St. Jude Gene Therapy “Cures” Babies with “Bubble Boy” Disease
April 18, 2019
St. Jude Children’s Research Hospital said a gene therapy developed there has “cured” infants born with X-linked severe combined immunodeficiency, a rare, life-threatening genetic disorder that is sometimes called “bubble boy” disease.
Severe combined immunodeficiency (SCID) is caused by a mutation in the interleukin-2 receptor subunit gamma (IL2RG) gene that produces a protein essential for normal immune function. Currently, the best treatment for SCID-X1 is bone marrow transplantation with a tissue-matched sibling donor. However, more than 80 percent of SCID-X1 patients lack such donors. They must rely on blood stem cells from other donors. This process is less likely to cure SCID-X1 and more likely to lead to serious treatment-related side effects.
A study of ten infants who received the experimental gene therapy shows that they are producing functional immune cells, including T cells, B cells and natural killer cells, for the first time. The patients were treated at St. Jude and UCSF Benioff Children’s Hospital San Francisco as part of an ongoing clinical trial of infants newly diagnosed with SCID-X1, the most common type of SCID. The results of a study appear in the April 18 issue of the New England Journal of Medicine.
“These patients are toddlers now, who are responding to vaccinations and have immune systems to make all immune cells they need for protection from infections as they explore the world and live normal lives,” said first and corresponding author Ewelina Mamcarz of the St. Jude Department of Bone Marrow Transplantation and Cellular Therapy. “This is a first for patients with SCID-X1.”
The gene therapy involved collecting patients’ bone marrow, then using a virus as a vector to insert a correct copy of the IL2RG gene into the genome (DNA) of patients’ blood stem cells. The cells were then frozen and underwent quality testing. Prior to the gene-corrected blood stem cells being infused back into patients.
The protocol for treating the patients included targeted dosing of busulfan, a chemotherapy agent commonly used in bone marrow transplantation to make space in the marrow for donor stem cells to grow.
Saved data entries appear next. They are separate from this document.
(* ===== verification/Bulk.v ===== *)
(** * Bulk operations

    Filling, copying and initializing memories, tables and arrays in chunks.  Between chunks
    an operation may stop, for an interrupt or for lack of fuel, and leaves operands on the
    stack with which the instruction goes on when it is resumed.  However it is
    interrupted, the result is that of the whole operation at once. *)

From S2P Require Import Prelude Base Bytes Decode Total.
From stdpp Require Import gmap list.
#[local] Open Scope Z_scope.
#[local] Open Scope wah_scope.

(** ** Definitions *)

Definition WAH_BULK_CHECK_INTERVAL : Z := 2 ^ 24.
Definition WAH_BULK_ITEMS_PER_FUEL : Z := 4096.

(** The data of memories, tables and arrays by address: bytes or values.  [polls] is what
    [interrupt_flag] is seen to be from now on, [false] after its end. *)
Record bulk := Bulk { b_data : gmap Z (list Z); b_fuel : Z; b_metered : bool; polls : list bool }.
Definition set_data (d : gmap Z (list Z)) (s : bulk) : bulk := Bulk d (b_fuel s) (b_metered s) (polls s).
Definition set_b_fuel (n : Z) (s : bulk) : bulk := Bulk (b_data s) n (b_metered s) (polls s).

Definition wah_bulk_should_interrupt : comp bulk bool := fun s =>
  match polls s with
  | [] => (Ok false, s)
  | b :: ps => (Ok b, Bulk (b_data s) (b_fuel s) (b_metered s) ps)
  end.

Definition wah_bulk_fuel_limit (s : bulk) (chunk : Z) : Z :=
  if negb (b_metered s) then chunk
  else if b_fuel s <? 0 then 0
  else
    let fuel_u := u64 (b_fuel s + 1) in
    if UINT64_MAX / WAH_BULK_ITEMS_PER_FUEL <? fuel_u then chunk
    else
      let affordable := u64 (fuel_u * WAH_BULK_ITEMS_PER_FUEL) in
      if chunk <? affordable then chunk else affordable.

Definition wah_bulk_fuel_charge (chunk : Z) : comp bulk unit := fun s =>
  if b_metered s && (0 <? chunk)
  then (Ok tt, set_b_fuel (b_fuel s - (chunk + WAH_BULK_ITEMS_PER_FUEL - 1) / WAH_BULK_ITEMS_PER_FUEL) s)
  else (Ok tt, s).

Definition wah_bulk_should_stop : comp bulk bool :=
  b <- wah_bulk_should_interrupt ;;
  s <- stm_get ;;
  stm_ret (b || (b_metered s && (b_fuel s <? 0))).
The infants received two days of low-dose busulfan with the doses individually determined based on each patient’s specific ability to process the drug.
“We found that the addition of very low doses of busulfan based on a model developed at UCSF increased engraftment of gene-corrected stem cells in the bone marrow without causing the side effects associated with standard doses,” said Mort Cowan, co-author and a UCSF professor of pediatrics and principal investigator of the trial at UCSF, where four of the infants were treated.
Most patients were discharged from the hospital within one month. Within three months of treatment, gene-corrected immune cells were present in the blood of all but one patient, who required a second dose of gene therapy. The immune cells included T cells and NK cells, which help to fight infections. Antibody-producing B cells were also present, a first for SCID-X1 infants treated with gene therapy.
Patients with infections prior to gene therapy have recovered. All are developing and growing normally. None has developed a life-threatening infection since receiving gene therapy, an indication of treatment effectiveness. No patients have developed leukemia, a side effect of previous gene therapy for SCID-X1.
“While longer follow-up is needed to assess any late effects of treatment, these results suggest most patients treated with this gene therapy will develop a complete durable immune response without side effects,” Cowan said.
St. Jude gene therapy is modeled on the human immunodeficiency virus, a lentivirus that can infect cells that are not dividing. Researchers have re-engineered the lentivirus to ferry a normal copy of IL2RG into patients’ blood stem cells and to be self-inactivating.
In addition to targeted dosing of busulfan, St. Jude gene therapy includes insulators to block activation of genes adjacent to where IL2RG is inserted into patients’ DNA. The goal is to prevent gene therapy from inadvertently causing leukemia by switching on an oncogene in the patient’s blood stem cells.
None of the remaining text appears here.